-- Record extracts follows --

(** X4. On a speech-recognition failure with language [lang], every entry
    of the registry as it stands (expired or not) is sent one converse
    request, in registry order, with [None] for the utterances and
    [lang] for the language; nothing is published; and the only way the
    pass can end early is the [KeyError] raised for an error reply that
    names no skill, after which the later entries are not asked. *)
Theorem reset_converse_notifies_all `{E : Env} (message : Message) (lang : string) (s : Sys) :
  (_get_message_lang message s).1 = Ret lang →
  let r := reset_converse message s in
  emitted r.2.1 = emitted s.1
  ∧ (r.1 = Ret tt → asked (active_skills s.1) VNone (VStr lang) message s r.2)
  ∧ (∀ e, r.1 = Raise e →
       e = KeyError "skill_id"
       ∧ ∃ pre skill post, active_skills s.1 = pre ++ skill :: post
           ∧ asked (pre ++ [skill]) VNone (VStr lang) message s r.2).
Proof.
  intros Hl r. subst r. split_and!.
  - by apply (stable_reset_converse (λ x, emitted x = emitted s.1) (emitted_converse_stable _)).
  - rewrite (reset_converse_run message lang s Hl).
    pose proof (reset_loop_spec (active_skills s.1) (VStr lang) message s) as H.
    destruct (reset_loop _ _ _ _) as [[[]|e] s']; [|done]. by destruct H.
  - intros e. rewrite (reset_converse_run message lang s Hl).
    pose proof (reset_loop_spec (active_skills s.1) (VStr lang) message s) as H.
    destruct (reset_loop _ _ _ _) as [[[]|e'] s']; [done|]. simpl. intros [= ->].
    destruct H as (pre & skill & post & s1 & Hl' & _ & Hd & Ha). split.
    + apply (do_converse_raises VNone skill.1 (VStr lang) message s1). by rewrite Hd.
    + by exists pre, skill, post.
Qed.

Lemma reset_converse_notifies_all_witness :
  target <$> requests
    (reset_converse (E := hourly) (mkMessage "core.speech.recognition.unknown" ∅ ∅)
       (run (E := hourly) [Activate "X"; Activate "Y"] (init None (Ret tt), tt))).2.1
  = [VStr "Y"; VStr "X"].
Proof.
  destruct (reset_converse_notifies_all (E := hourly)
              (mkMessage "core.speech.recognition.unknown" ∅ ∅) "en-us"
              (run (E := hourly) [Activate "X"; Activate "Y"] (init None (Ret tt), tt)))
    as (_ & H & _).
  - reflexivity.
  - rewrite H by reflexivity. vm_compute. reflexivity.
Defined.

(** ** What the events publish *)

Section Publishing.
Context `{E : Env}.

Lemma handle_utterance_emitted message (s : Sys) :
  ∃ out, emitted (handle_utterance message s).2.1 = emitted s.1 ++ out
    ∧ (length out ≤ 1)%nat.
Proof.
  destruct (handle_utterance_store message s) as [(m & Hr & ->)|(e & Hr & ->)].
  - destruct (handle_utterance_try_emitted message s m Hr) as (u & _ & ->).
    eexists. split; [done|].
    destruct m as [mt|]; [|simpl; lia].
    destruct (truthy_str (intent_type mt)); simpl; lia.
  - exists []. simpl. rewrite (handle_utterance_try_raise_emitted message s e Hr).
    rewrite app_nil_r. split; [done|]. simpl. lia.
Qed.
End Publishing.

Section Requests.
Context `{E : Env}.

Lemma sent_requests_refl s s' : requests s' = requests s → sent_requests_only s s'.
Proof. intros H. exists []. by rewrite app_nil_r. Qed.
(** * Slack layout publishers of StreamAlert: a shallow embedding

    The development follows [publishers/community/slack/slack_layout.py]:
    the four publishers [Summary], [AttachRuleInfo], [AttachPublication]
    and [AttachFullRecord], the Python objects they build and mutate, and
    the loop of [AttachFullRecord.publish] that cuts the serialized record
    into attachments. *)

From Stdlib Require Import ZArith String Ascii List Lia Bool DecimalString.
From stdpp Require Import base option list strings gmap.

Set Warnings "-register-all".

Open Scope Z_scope.

(** ** Python strings *)

(** The newline character, written ['\n'] in the source. *)
Definition nl_char : ascii := "010"%char.
Definition nl : string := String nl_char EmptyString.

(** [s.split('\n')]: the pieces between newlines; never an empty list. *)
Fixpoint split_nl (s : string) : list string :=
  match s with
  | EmptyString => [EmptyString]
  | String c s' =>
      if Ascii.eqb c nl_char then EmptyString :: split_nl s'
      else match split_nl s' with
           | [] => [String c EmptyString]
           | piece :: pieces => String c piece :: pieces
           end
  end.

(** ['\n'.join(pieces)]. *)
Fixpoint join_nl (pieces : list string) : string :=
  match pieces with
  | [] => EmptyString
  | [piece] => piece
  | piece :: rest => piece +:+ nl +:+ join_nl rest
  end.

(** [s.replace(c, by)] for a pattern [c] of one character. *)
Fixpoint replace_char (c : ascii) (by_ : string) (s : string) : string :=
  match s with
  | EmptyString => EmptyString
  | String a s' =>
      if Ascii.eqb a c then by_ +:+ replace_char c by_ s'
      else String a (replace_char c by_ s')
  end.

(** [cgi.escape(s)] with its default [quote=None]: the ampersand first,
    then the two angle brackets. *)
Definition cgi_escape (s : string) : string :=
  let s := replace_char "&"%char "&amp;" s in
  let s := replace_char "<"%char "&lt;" s in
  let s := replace_char ">"%char "&gt;" s in
  s.

(** Truth value of a string in a condition: non-empty. *)
Definition truthy (s : string) : bool :=
  match s with
  | EmptyString => false
  | String _ _ => true
  end.

(** [len(s)] as a Python integer. *)
Definition len (s : string) : Z := Z.of_nat (String.length s).

(** ** The loop of [AttachFullRecord.publish]

    The loop body calls [make_attachment] and appends the result to the
    attachment list of the new publication.  [emit] stands for that call:
    it receives the three arguments of [make_attachment] and the current
    state, and may fail.  The publisher instantiates it with the store
    operation; [record_chunk] instantiates it with a recorder of the
    arguments. *)

Record chunk := Chunk {
  document : string;
  is_first : bool;
  is_last : bool
}.

Section Chunker.
Context {St : Type}.
Variable emit : string -> bool -> bool -> St -> option St.
Variable character_limit : Z.

(** [while len(record_document_lines) > 0: ...] *)
Fixpoint chunker_loop (record_document_lines : list string)
    (next_document : string) (is_first_document : bool) (s : St)
    : option (St * string * bool) :=
  match record_document_lines with
  | [] => Some (s, next_document, is_first_document)
  | line :: rest =>
      let next_item_length := len line in
      let next_length := next_item_length + len next_document in
      flushed ←
        (if truthy next_document && (character_limit <? next_length)
         then s' ← emit next_document is_first_document false s;
              Some (s', EmptyString, false)
         else Some (s, next_document, is_first_document));
      let '(s1, next_document1, is_first_document1) := flushed in
      chunker_loop rest (next_document1 +:+ (nl +:+ line))
        is_first_document1 s1
  end.

(** The loop from its initial state, then
    [if next_document: ... make_attachment(next_document, is_first_document, True)]. *)
Definition chunker (record_document_lines : list string) (s : St) : option St :=
  '(s1, next_document, is_first_document) ←
    chunker_loop record_document_lines EmptyString true s;
  if truthy next_document
  then emit next_document is_first_document true s1
  else Some s1.
End Chunker.

(** The recorder: the state is the list of chunks flushed so far. *)
Definition record_chunk (doc : string) (first last : bool) (cs : list chunk)
    : option (list chunk) :=
  Some (cs ++ [Chunk doc first last]).

(** The chunks of a list of lines, and of a document, under a budget. *)
Definition chunks_of_lines (character_limit : Z) (lines : list string)
    : option (list chunk) :=
  chunker record_chunk character_limit lines [].

Definition chunks_of_document (character_limit : Z) (D : string)
    : option (list chunk) :=
  chunks_of_lines character_limit (split_nl D).

(** The body of a chunk without the newline the loop put in front of it,
    and the lines of a chunk. *)
Definition strip_separator (body : string) : string :=
  match body with
  | String c s => if Ascii.eqb c nl_char then s else body
  | EmptyString => body
  end.

Definition chunk_lines (c : chunk) : list string :=
  split_nl (strip_separator (document c)).

(** Whether a string holds a newline. *)
Fixpoint has_nl (s : string) : bool :=
  match s with
  | EmptyString => false
  | String c s' => Ascii.eqb c nl_char || has_nl s'
  end.

(** What the loop accumulates from a group of lines: a newline in front
    of each line. *)
Fixpoint render (group : list string) : string :=
  match group with
  | [] => EmptyString
  | line :: rest => nl +:+ line +:+ render rest
  end.

(** The chunks the loop flushes before the end, one for each group of
    lines: none is the last, only the head can be the first. *)
Fixpoint mark_open (groups : list (list string)) (first : bool) : list chunk :=
  match groups with
  | [] => []
  | g :: rest => Chunk (render g) first false :: mark_open rest false
  end.

(** All the chunks of a run, the one attached after the loop included. *)
Fixpoint mark (groups : list (list string)) (first : bool) : list chunk :=
  match groups with
  | [] => []
  | [g] => [Chunk (render g) first true]
  | g :: rest => Chunk (render g) first false :: mark rest false
  end.

(** A group the loop can build under budget [B]: it is not empty; its
    body is at most one character over [B], unless it is a single line
    longer than [B]; and a line longer than [B] shares its group with no
    other line. *)
Definition group_ok (B : Z) (g : list string) : Prop :=
  g <> [] /\
  (len (render g) <= B + 1 \/ exists line, g = [line] /\ B < len line) /\
  (forall line, In line g -> B < len line -> g = [line]).

(** ** Python values and the object store

    Dictionaries and lists are mutable objects with an identity: a value
    is an immutable atom or a reference into the store.  The store grows
    at its end, so the next free location is its length. *)

Abbreviation loc := nat.

Inductive val :=
  | VNone
  | VBool (b : bool)
  | VInt (z : Z)
  | VFloat (z : Z)          (* a float with the whole value [z] *)
  | VStr (s : string)
  | VRef (l : loc).

Inductive obj :=
  | ODict (items : list (string * val))
  | OList (items : list val).

Abbreviation heap := (list obj).

(** The values an object holds. *)
Definition children (o : obj) : list val :=
  match o with
  | ODict items => map snd items
  | OList items => items
  end.

(** An expression that builds nested containers, such as a dict display:
    every [TList] and [TDict] node is a new object, a [TVal] leaf is a
    value that exists already.  The same type describes what a value
    looks like when its references are followed ([snapshot]). *)
Inductive tree :=
  | TVal (v : val)
  | TList (items : list tree)
  | TDict (items : list (string * tree)).

Abbreviation TStr s := (TVal (VStr s)).

Definition alloc (o : obj) (h : heap) : heap * val :=
  (h ++ [o], VRef (length h)).

(** Evaluation of a display: children first, then the container. *)
Fixpoint build (t : tree) (h : heap) : heap * val :=
  match t with
  | TVal v => (h, v)
  | TList items =>
      let '(h1, vs) :=
        (fix build_items (ts : list tree) (h : heap) : heap * list val :=
           match ts with
           | [] => (h, [])
           | t :: ts' =>
               let '(h1, v) := build t h in
               let '(h2, vs) := build_items ts' h1 in
               (h2, v :: vs)
           end) items h in
      alloc (OList vs) h1
  | TDict items =>
      let '(h1, kvs) :=
        (fix build_entries (kts : list (string * tree)) (h : heap)
             : heap * list (string * val) :=
           match kts with
           | [] => (h, [])
           | (k, t) :: kts' =>
               let '(h1, v) := build t h in
               let '(h2, kvs) := build_entries kts' h1 in
               (h2, (k, v) :: kvs)
           end) items h in
      alloc (ODict kvs) h1
  end.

-- Record extracts concluded --

_What the task requires_
For each line in the records that holds "apply", show that line as it stands.

_Exercise response_
  - by apply (stable_reset_converse (λ x, emitted x = emitted s.1) (emitted_converse_stable _)).
    + apply (do_converse_raises VNone skill.1 (VStr lang) message s1). by rewrite Hd.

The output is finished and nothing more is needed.